Recently, Congress passed an amendment to the CARES Act that provides $900 billion in COVID-related economic relief. We thought members may have questions regarding the amendment and how it affects their finances. Our financial advisor, Evan Kulak, has provided some information regarding the second COVID stimulus package. Please find a summary of the key provisions below that are most likely to affect members. As always, please feel free to reach out with any questions or thoughts.

  1. Additional federal unemployment funds
    • The act extends unemployment benefits to everyone eligible for an extra 11 weeks.
    • The act also adds a $300 per week federal benefit on top of workers’ state unemployment benefits through March 14, 2021 (or April 5 if you haven’t reached your maximum benefit by March 14).
  2. Paycheck Protection Program
    • If you got a PPP loan already, you have to have 300 or fewer employees and be able to show a 25% or more reduction in your gross receipts during any quarter in 2020 compared with the same quarter last year.
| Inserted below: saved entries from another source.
Lemma with_temperature_get k ap temperature cp :
  dict_get k (with_temperature ap temperature cp)
  = if String.eqb k "temperature"
       && negb (truthy (dict_get_default "exclude_temperature" (PBool false) ap))
    then Some temperature
    else dict_get k cp.
Proof.
  unfold with_temperature.
  destruct (truthy _); simpl.
  - rewrite andb_false_r. reflexivity.
  - rewrite andb_true_r. destruct (String.eqb_spec k "temperature") as [->|Hne].
    + apply dict_get_set_eq.
    + apply dict_get_set_ne. exact Hne.
Qed.

Lemma dict_has_get k (d : pydict) :
  dict_has k d = match dict_get k d with Some _ => true | None => false end.
Proof. reflexivity. Qed.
    • Companies, non-profits, self-employed people are eligible for a loan if they have 500 or fewer employees, up to a cap of $10 million.
    • The act provides more than $284 billion to reactivate the Paycheck Protection Program to provide low-interest-rate loans through the Small Business Administration (SBA).
  3. Economic Injury Disaster Loan (EIDL)
    • The act also adds another $20 billion for grants for business owners for COVID-19 relief
  4. Emergency housing aid
    • The act adds $25 billion for emergency rental aid and extends the national moratorium on some evictions and foreclosures through February 28, 2021.
  5. Student loans
    • After the first CARES Act passed in March 2020, most federal student loan payments were in "administrative forbearance"—meaning mandatory minimum payments were paused with no interest accruing—and collections on default were halted through January 31, 2020. Then On January 20, 2021, the COVID-19 emergency relief measures were extended on Department of Education-owned federal student loans through September 30, 2021. (This information has been updated since the email sent to members on February 5.)